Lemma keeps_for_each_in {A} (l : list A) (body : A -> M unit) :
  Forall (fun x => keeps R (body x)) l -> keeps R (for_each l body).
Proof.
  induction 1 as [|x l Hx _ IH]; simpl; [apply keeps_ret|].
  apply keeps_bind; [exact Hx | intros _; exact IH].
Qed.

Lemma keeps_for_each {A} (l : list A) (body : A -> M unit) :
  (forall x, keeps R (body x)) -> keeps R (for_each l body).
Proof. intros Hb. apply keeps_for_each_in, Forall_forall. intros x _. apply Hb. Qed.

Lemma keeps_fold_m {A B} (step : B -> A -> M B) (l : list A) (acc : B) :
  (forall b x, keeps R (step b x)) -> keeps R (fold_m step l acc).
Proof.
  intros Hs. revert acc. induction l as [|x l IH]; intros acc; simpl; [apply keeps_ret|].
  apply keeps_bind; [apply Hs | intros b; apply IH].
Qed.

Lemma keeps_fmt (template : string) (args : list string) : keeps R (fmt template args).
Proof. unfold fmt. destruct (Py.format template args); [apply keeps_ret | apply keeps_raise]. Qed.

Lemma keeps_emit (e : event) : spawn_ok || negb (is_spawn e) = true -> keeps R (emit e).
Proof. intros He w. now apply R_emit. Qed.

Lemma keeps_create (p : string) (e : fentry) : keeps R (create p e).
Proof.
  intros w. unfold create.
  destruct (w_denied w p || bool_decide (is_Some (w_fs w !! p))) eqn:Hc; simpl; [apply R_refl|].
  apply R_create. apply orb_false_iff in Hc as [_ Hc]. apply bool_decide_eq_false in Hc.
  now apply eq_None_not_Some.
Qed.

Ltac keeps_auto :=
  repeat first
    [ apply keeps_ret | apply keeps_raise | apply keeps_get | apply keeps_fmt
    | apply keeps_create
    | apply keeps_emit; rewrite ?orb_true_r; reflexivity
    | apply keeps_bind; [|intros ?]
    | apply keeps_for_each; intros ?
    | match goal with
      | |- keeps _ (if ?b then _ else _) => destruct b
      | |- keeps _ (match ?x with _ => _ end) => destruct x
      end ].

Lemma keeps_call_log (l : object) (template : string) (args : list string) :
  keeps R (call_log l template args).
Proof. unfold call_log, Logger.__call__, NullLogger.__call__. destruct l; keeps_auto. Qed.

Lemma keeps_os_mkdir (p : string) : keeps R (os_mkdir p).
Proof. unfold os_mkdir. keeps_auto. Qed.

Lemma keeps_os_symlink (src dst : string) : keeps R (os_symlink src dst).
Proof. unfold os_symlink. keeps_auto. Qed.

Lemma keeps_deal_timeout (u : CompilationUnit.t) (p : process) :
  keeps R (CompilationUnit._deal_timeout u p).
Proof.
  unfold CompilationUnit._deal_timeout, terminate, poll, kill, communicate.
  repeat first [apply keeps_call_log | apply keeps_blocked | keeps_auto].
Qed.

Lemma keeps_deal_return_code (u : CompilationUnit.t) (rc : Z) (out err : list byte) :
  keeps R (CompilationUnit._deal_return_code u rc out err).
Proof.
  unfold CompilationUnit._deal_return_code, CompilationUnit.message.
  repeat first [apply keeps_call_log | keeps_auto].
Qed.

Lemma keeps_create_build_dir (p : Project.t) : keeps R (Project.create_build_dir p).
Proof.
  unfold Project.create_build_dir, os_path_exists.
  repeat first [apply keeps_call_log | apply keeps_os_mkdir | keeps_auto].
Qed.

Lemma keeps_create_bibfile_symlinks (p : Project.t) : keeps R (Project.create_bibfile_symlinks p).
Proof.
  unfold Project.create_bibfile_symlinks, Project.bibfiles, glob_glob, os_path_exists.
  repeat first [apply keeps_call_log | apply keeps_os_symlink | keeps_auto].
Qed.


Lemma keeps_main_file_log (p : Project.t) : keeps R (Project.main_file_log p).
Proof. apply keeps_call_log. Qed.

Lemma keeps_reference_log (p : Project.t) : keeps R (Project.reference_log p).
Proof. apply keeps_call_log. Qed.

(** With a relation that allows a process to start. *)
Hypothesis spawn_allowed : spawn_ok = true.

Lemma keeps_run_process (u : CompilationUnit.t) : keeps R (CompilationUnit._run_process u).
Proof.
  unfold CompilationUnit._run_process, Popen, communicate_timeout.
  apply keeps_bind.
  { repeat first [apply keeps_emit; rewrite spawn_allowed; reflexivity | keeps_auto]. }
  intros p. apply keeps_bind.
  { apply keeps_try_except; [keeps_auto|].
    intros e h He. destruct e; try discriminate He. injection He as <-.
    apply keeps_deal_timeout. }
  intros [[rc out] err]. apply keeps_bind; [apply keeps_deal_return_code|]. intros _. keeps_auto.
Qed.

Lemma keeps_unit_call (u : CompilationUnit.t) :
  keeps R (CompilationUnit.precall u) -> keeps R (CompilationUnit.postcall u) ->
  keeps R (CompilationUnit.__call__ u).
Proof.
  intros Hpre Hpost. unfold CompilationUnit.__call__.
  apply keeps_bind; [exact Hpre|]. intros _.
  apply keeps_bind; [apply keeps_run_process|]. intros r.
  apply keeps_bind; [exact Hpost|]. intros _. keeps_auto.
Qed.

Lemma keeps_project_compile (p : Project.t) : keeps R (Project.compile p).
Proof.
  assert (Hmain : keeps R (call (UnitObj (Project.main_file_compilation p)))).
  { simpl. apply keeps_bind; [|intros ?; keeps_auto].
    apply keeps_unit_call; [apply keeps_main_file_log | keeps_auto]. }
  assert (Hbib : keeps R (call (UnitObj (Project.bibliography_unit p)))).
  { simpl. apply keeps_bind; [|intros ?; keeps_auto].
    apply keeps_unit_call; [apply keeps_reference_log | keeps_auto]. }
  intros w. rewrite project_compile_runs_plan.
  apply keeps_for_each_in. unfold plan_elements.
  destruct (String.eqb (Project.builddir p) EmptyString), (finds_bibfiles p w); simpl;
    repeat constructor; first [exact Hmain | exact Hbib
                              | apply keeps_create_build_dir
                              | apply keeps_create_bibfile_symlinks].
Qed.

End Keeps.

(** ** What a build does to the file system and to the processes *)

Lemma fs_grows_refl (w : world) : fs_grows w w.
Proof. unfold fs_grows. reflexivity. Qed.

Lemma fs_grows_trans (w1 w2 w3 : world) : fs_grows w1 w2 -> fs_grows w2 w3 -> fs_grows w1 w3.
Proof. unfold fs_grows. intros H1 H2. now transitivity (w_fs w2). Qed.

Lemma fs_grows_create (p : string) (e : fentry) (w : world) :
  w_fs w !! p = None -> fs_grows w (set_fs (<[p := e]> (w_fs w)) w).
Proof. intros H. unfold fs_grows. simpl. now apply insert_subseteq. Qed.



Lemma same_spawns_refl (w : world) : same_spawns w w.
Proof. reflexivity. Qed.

☆ ☆ ☆

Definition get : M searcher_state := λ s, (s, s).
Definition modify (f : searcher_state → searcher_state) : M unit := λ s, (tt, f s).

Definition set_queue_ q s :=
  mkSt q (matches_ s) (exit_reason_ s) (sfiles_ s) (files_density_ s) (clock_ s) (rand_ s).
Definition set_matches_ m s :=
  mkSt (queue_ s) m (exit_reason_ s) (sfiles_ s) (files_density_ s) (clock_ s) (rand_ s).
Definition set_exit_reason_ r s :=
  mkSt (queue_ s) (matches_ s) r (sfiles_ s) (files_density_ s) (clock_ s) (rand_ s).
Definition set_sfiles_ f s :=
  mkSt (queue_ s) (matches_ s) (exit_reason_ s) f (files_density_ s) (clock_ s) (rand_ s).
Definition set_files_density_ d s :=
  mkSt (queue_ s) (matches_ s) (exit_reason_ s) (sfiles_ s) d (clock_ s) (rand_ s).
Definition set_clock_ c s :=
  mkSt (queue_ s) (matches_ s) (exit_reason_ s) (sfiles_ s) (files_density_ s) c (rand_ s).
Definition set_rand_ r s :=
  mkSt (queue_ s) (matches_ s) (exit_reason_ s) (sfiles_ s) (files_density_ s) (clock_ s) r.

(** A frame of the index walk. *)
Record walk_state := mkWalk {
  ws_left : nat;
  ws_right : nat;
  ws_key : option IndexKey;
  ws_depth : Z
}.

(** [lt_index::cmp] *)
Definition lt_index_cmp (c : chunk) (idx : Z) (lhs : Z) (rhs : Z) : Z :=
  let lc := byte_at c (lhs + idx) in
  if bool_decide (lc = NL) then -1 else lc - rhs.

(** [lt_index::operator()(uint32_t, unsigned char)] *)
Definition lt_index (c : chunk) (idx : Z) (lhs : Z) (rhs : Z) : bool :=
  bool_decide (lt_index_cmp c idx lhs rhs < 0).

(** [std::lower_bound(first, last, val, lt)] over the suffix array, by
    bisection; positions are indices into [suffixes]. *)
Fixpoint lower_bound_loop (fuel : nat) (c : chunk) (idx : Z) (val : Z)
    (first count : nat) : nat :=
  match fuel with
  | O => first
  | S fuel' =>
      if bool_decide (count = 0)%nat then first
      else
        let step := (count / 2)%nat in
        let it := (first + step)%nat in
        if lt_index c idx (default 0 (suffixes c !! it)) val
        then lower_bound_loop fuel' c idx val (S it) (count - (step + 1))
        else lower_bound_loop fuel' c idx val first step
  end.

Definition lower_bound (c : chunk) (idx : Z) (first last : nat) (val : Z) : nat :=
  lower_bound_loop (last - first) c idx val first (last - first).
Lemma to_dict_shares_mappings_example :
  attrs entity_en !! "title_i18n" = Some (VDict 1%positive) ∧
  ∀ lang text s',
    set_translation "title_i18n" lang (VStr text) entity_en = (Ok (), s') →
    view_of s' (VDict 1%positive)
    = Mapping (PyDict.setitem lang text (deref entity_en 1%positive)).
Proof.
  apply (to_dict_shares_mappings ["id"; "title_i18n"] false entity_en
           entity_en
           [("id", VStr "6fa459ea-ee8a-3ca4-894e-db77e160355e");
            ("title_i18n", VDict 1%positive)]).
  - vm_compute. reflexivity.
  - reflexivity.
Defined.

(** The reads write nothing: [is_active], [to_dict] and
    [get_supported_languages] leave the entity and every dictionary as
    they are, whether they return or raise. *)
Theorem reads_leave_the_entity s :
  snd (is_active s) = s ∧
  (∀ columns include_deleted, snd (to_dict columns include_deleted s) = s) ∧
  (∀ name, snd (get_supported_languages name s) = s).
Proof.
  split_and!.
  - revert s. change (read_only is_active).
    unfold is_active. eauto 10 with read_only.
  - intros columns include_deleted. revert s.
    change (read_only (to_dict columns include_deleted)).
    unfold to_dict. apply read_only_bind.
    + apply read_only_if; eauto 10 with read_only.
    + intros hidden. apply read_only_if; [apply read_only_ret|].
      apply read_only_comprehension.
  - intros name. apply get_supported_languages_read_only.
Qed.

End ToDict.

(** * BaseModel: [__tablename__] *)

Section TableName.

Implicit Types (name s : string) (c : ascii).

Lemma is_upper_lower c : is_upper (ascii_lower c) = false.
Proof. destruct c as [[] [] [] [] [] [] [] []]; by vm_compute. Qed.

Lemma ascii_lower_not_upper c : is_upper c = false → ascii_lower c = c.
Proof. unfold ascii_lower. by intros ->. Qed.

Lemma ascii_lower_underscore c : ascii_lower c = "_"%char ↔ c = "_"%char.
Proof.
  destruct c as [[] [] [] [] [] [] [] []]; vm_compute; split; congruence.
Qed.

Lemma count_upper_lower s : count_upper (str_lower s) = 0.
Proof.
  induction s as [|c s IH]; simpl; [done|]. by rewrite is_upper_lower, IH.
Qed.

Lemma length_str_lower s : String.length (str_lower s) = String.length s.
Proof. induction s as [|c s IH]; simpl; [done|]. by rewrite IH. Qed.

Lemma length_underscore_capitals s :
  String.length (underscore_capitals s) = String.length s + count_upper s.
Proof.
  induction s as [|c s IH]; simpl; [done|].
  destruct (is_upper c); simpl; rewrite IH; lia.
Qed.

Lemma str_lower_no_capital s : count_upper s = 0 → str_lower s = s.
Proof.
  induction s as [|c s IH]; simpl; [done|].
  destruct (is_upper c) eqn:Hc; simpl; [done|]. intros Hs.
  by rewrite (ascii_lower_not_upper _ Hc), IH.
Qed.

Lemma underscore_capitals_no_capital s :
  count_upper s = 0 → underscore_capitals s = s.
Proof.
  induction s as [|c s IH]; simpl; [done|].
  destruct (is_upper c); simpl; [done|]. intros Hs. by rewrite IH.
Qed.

☆ ☆ ☆

## Task directions
Using the records above, restate word for word the lines from the one with "match goal with" through the one with "keeps R (call_log l template args).", both included.

## Result below
    | match goal with
      | |- keeps _ (if ?b then _ else _) => destruct b
      | |- keeps _ (match ?x with _ => _ end) => destruct x
      end ].

Lemma keeps_call_log (l : object) (template : string) (args : list string) :
  keeps R (call_log l template args).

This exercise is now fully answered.